As time progresses, the revolution of peer-to-peer digital currencies picks up speed. Now, countries like India and Iran, which previously had a harsh legal stance on cryptocurrencies, are warming up to the idea of adopting them. In India, for instance, the Supreme Court has struck down a blanket ban that was placed on banks dealing with crypto-related businesses back in April 2018.
In Iran — while the country’s central bank had issued a blanket ban on cryptocurrencies in a misguided move to prevent capital flight due to fears of sanctions by the United States — the central bank is now looking to establish a sovereign stablecoin in a move to expand its digital banking operations.
Here is a list of countries that first outlawed crypto but have since made a turnaround.
In April 2018, the Reserve Bank of India issued a blanket ban on all banks doing business with crypto-related firms. The ban came into effect about three months later that same year after which ensued a litany of petitions from India’s crypto community trying to end the ban.
It was not until a few days ago that the country’s Supreme Court struck down RBI’s controversial ban with a ruling that declared RBI’s action as “disproportionate.” The three-judge bench that presided over the matter issued a joint verdict that indicated a lack of hard facts to substantiate the ban.
It seems that the only legal hurdle that remains for India’s budding crypto space is a 2019 draft bill on a possible crypto ban that was delayed by parliament. It might be too early to celebrate the move to lift the ban, however, for India’s crypto community, its mature and thoughtful approach while dealing with regulators has certainly paid off.
With the ban lifted, Indian crypto traders and enthusiasts will be able to enjoy the convenience of making direct deposits to exchanges in rupees from their bank accounts. Also, there is a generally optimistic mood in the country’s crypto space with government consultants and crypto enthusiasts agreeing that the recent verdict will have a positive impact on the country’s crypto trading volume, as well as the entire blockchain space in general.
Iran has had a roller coaster ride with cryptocurrency regulation. In April 2018, the country’s president, Hassan Rouhani, in an attempt to halt a national currency crisis, led the government to issue a ban that prevented banks from making deals in cryptocurrencies as a result of money-laundering concerns.
On the backdrop of restored fears of U.S. economic sanctions, a circular issued by the country’s central bank read: “Banks and credit institutions and currency exchanges should avoid any sale or purchase of these currencies or taking any action to promote them.” At the time, Iran’s national currency continued to plummet as the government moved to arrest dozens of money traders, sentencing some to lengthy prison terms while issuing hefty fees to others.
This is despite the fact that the Iranian government has shown major interest in crypto to an extent where the country’s central bank is thought to be developing a rial-backed cryptocurrency to evade sanctions. Furthermore, Iran’s top banks have developed a gold-backed stable coin called PayMon in a bid to generate liquidity.

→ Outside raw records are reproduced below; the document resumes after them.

Inductive Body : Type :=
| error_body (error : string)
| message_body (message : string)
| analytics_body (total : nat) (distribution : Distribution) (colors : Colors)
| saved_body (total : nat) (distribution : Distribution)
| default_body (total_issues open_issues : nat)
    (issue_completed_month_wise : list (datetime * nat))
    (most_issue_created_user : list (string * nat)).

Record Response : Type := mkResponse { response_data : Body; status : Z }.

(** Truthiness of a Python list. *)
Definition list_truthy {A} (l : list A) : bool :=
  match l with [] => false | _ => true end.

#[global] Instance datetime_eq_dec : EqDecision datetime.
Proof. solve_decision. Defined.

#[global] Instance datetime_le_dec : RelDecision datetime_le.
Proof. intros a b. unfold datetime_le. apply _. Defined.

(** [order_by("month")] and [order_by("-record_count")] on grouped rows. *)
Definition month_le (a b : datetime * nat) : Prop := datetime_le a.1 b.1.

Definition record_count_ge (a b : string * nat) : Prop := b.2 ≤ a.2.

#[global] Instance month_le_dec : RelDecision month_le.
Proof. intros a b. unfold month_le. apply _. Defined.

#[global] Instance record_count_ge_dec : RelDecision record_count_ge.
Proof. intros a b. unfold record_count_ge. apply _. Defined.

(** ** The handlers *)

Definition validation_error : Response :=
  mkResponse (error_body "x-axis and y-axis dimensions are required")
    HTTP_400_BAD_REQUEST.

Definition generic_error : Response :=
  mkResponse (error_body "Something went wrong please try again later")
    HTTP_400_BAD_REQUEST.

(** A [values(key, "color")] queryset not yet evaluated. *)
Inductive LazyColors : Type :=
| lazy_dict
| lazy_values (t : table) (key : string) (qs : QuerySet (string * string)).

(** The response is rendered against the database the handler queried: its
    lazy querysets are evaluated then. *)
Definition render_colors (w : World) (c : LazyColors) : M Colors :=
  match c with
  | lazy_dict => ret colors_dict
  | lazy_values t key qs => do rows <- fetch w t qs; ret (colors_values key rows)
  end.

Definition State_values (key : string) (s : State) : string * string :=
  (if bool_decide (key = "name") then state_name s else state_group s,
   state_color s).

Definition Label_values (l : Label) : string * string :=
  (label_name l, label_color l).

Module AnalyticsEndpoint.

(** The issues the request selects (the filters of [get]). *)
Definition queryset (request : Request) (slug : string) : QuerySet Issue :=
  let project_ids := getlist (GET request) "project" in
  let cycle_ids := getlist (GET request) "cycle" in
  let module_ids := getlist (GET request) "module" in
  let queryset :=
    qs_filter_workspace__slug issue_workspace_id slug Issue_objects in
  let queryset :=
    if list_truthy project_ids
    then qs_filter (λ i, project_id i ∈ project_ids) queryset
    else queryset in
  let queryset :=
    if list_truthy cycle_ids
    then qs_filter_related_in issue_cycle cycle_ids queryset
    else queryset in
  let queryset :=
    if list_truthy module_ids
    then qs_filter_related_in issue_module module_ids queryset
    else queryset in
  queryset.

(** The colour legend for a state or label axis. *)
Definition colors (request : Request) (slug : string) (x_axis : pyvalue)
    : LazyColors :=
  let project_ids := getlist (GET request) "project" in
  let colors := lazy_dict in
  let colors :=
    if py_in x_axis ["state__name"; "state__group"] then
      let key := if py_eq_str x_axis "state__name" then "name" else "group" in
      if list_truthy project_ids then
        lazy_values StateTable key
          (λ d, State_values key <$>
             qs_filter (λ s, state_project_id s ∈ project_ids)
               (qs_filter_workspace__slug state_workspace_id slug
                  State_objects) d)
      else
        lazy_values StateTable key
          (λ d, State_values key <$>
             qs_filter_workspace__slug state_workspace_id slug
               State_objects d)
    else colors in
  let colors :=
    if py_in x_axis ["labels__name"] then
      if list_truthy project_ids then
        lazy_values LabelTable "name"
          (λ d, Label_values <$>
             qs_filter (λ l, label_project_id l ∈ project_ids)
               (qs_filter_workspace__slug label_workspace_id slug
                  Label_objects) d)
      else
        lazy_values LabelTable "name"
          (λ d, Label_values <$>
             qs_filter_workspace__slug label_workspace_id slug
               Label_objects d)
    else colors in
  colors.

(** The filters build the queryset, whose rows are [queryset], and raise on
    a malformed id. [build_graph_plot] is given the queryset and evaluates
    it: it is taken as one query followed by a function of the rows. *)
Definition get
    (build_graph_plot :
       list Issue → pyvalue → pyvalue → pyvalue → exn + Distribution)
    (w : World) (request : Request) (slug : string)
    : list event * Response :=
  try_except
    (let x_axis := QueryDict_get (GET request) "x_axis" (VBool false) in
     let y_axis := QueryDict_get (GET request) "y_axis" (VBool false) in
     if negb (truthy x_axis) || negb (truthy y_axis) then
       ret validation_error
     else
       let segment := QueryDict_get (GET request) "segment" (VBool false) in
       do_ clean_ids w (getlist (GET request) "project");
       do_ clean_ids w (getlist (GET request) "cycle");
       do_ clean_ids w (getlist (GET request) "module");
       let queryset := queryset request slug in
       do total_issues <- qs_count w IssueTable queryset;
       do distribution <-
         (do rows <- fetch w IssueTable queryset;
          lift (build_graph_plot rows x_axis y_axis segment));
       let colors := colors request slug x_axis in
       do colors <- render_colors w colors;
       ret (mkResponse (analytics_body total_issues distribution colors)
              HTTP_200_OK))
    (λ e, (capture_exception e, generic_error)).

End AnalyticsEndpoint.

(** Modelled from the spec: [AnalyticViewSerializer]
    ([plane.api.serializers]) is not part of this module. A serializer holds
    the fields validated from the request body; [save] is the REST
    framework's: its keyword arguments are laid over the validated fields
    and the row is created from the result, so on create the workspace is
    the one injected by the server. *)
Record Serializer : Type := { validated_data : gmap string pyvalue }.

(** The workspace of a new row: the key given as [workspace_id], which is
    set last, or else the one given as [workspace]. *)
Definition workspace_field (fields : gmap string pyvalue) : option pyvalue :=
  match fields !! "workspace_id" with
  | Some v => Some v
  | None => fields !! "workspace"
  end.
(** * cfgt: format detection and diagnostic location of the [convert] command

    A shallow embedding of the [convert] command of cfgt: the [run] method
    of [ParseMode], the three [Parse*] wrappers and [highlightPosition].
    The decoders of encoding/json, flynn/json5 and hashicorp/hcl, the
    [%q] verb of fmt and the JSON encoder are libraries of the program;
    they are taken as the fields of the class [Externals]. *)

From Stdlib Require Import ZArith List String Ascii Bool Lia DecimalString.
Import ListNotations.

Open Scope string_scope.
Open Scope Z_scope.

(** ** Strings of bytes *)

Definition LF : ascii := "010"%char.
Definition nl : string := String LF "".

(** ** The pieces of package fmt and strings that the program uses *)

Module fmt.

(** [strings.Repeat s n]; the program only calls it with a count that is
    not negative. *)
Fixpoint Repeat_nat (s : string) (n : nat) : string :=
  match n with
  | O => ""
  | S n' => s ++ Repeat_nat s n'
  end.

Definition Repeat (s : string) (count : Z) : string :=
  Repeat_nat s (Z.to_nat count).

(** The verb [%d]. *)
Definition d (n : Z) : string := NilZero.string_of_int (Z.to_int n).

(** The verb [%5d]: [%d] padded with spaces on the left up to width 5. *)
Definition d5 (n : Z) : string :=
  let s := d n in
  Repeat_nat " " (5 - String.length s) ++ s.

End fmt.

(** ** Error values *)

(** The error values that reach [run]: the syntax errors of the two JSON
    decoders, which carry the byte offset of the failure, any other error of
    a library or of the operating system, the errors made by [fmt.Errorf],
    and the errors of github.com/pkg/errors, which wrap a cause in a
    message. *)
Inductive error : Type :=
| JsonSyntaxError (msg : string) (Offset : Z)
| Json5SyntaxError (msg : string) (Offset : Z)
| ForeignError (msg : string)
| Errorf (msg : string)
| Wrap (cause : error) (msg : string).

(** The method [Error()]. *)
Fixpoint Error (e : error) : string :=
  match e with
  | JsonSyntaxError msg _ => msg
  | Json5SyntaxError msg _ => msg
  | ForeignError msg => msg
  | Errorf msg => msg
  | Wrap cause msg => msg ++ ": " ++ Error cause
  end.

(** [errors.Cause]: the innermost error of a chain of wrappers. *)
Fixpoint Cause (e : error) : error :=
  match e with
  | Wrap cause _ => Cause cause
  | _ => e
  end.

(** The verb [%v] on a slice of errors: the messages between brackets,
    separated by one space. *)
Definition v_errors (errs : list error) : string :=
  "[" ++ String.concat " " (map Error errs) ++ "]".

There have also been reports of Iran negotiating with eight other countries, including Russia, Germany and the United Kingdom, in a move to carry out financial transactions in cryptocurrency as a way of circumventing the ongoing economic sanctions from the U.S.
As the economic collapse began to deepen in Venezuela, many citizens reverted to using cryptocurrencies as a way of securing the value of their dwindling savings. Although the government has since launched the Petro, Venezuela’s oil-backed cryptocurrency, many have begun to mine Bitcoin (BTC) as well as other altcoins in a bid to increase their personal earnings.
With inflation on the national currency bolivar on the rise, the government has also placed a freeze on the rates of utility bills to an extent where a monthly electricity bill almost equals the price of a cup of coffee. This made Venezuela the cheapest country in which to mine Bitcoin, with a cost estimated at around $530 per BTC. Despite the low electricity rates in the country, the Venezuelan government has since moved to ban all imports of mining equipment to prevent complete abandonment of the state currency.
Besides, Bitcoin miners in Venezuela have been on the receiving end of pressure and intimidation from the government over their mining activities. In one report, a Bitcoin miner from Venezuela recounts attempts by the national police to shake him down for cash. Even though Bitcoin mining is not illegal in Venezuela, the high profits miners earn have led authorities to keep a close eye on all operations.
Warmer and warmer
In January 2020, the world bank released a gloomy outlook on global economic growth as a result of ongoing geopolitical tensions across the world, uncertainties from tariffs and fears of a fresh global debt crisis. Apart from the countries aforementioned, several central banks have reduced their interest rate to below zero in an effort to protect local economies against an impending global recession.
Bitcoin offers a suitable alternative because it can be used as a means of payments in transactions thus providing liquidity. Meanwhile, there is also an argument to be made that BTC could be utilized as a store of value just like gold, therefore, acting as a safe haven.
As opposed to fiat money, cryptocurrencies, like Bitcoin, are built on an immutable and predictable ledger that prevents double-spending or printing of money, which is a problem that has contributed to the rising global debt crisis.
As time goes by, it appears as though more countries are starting to realize that cryptocurrencies may become a useful tool in a fight against economic recession.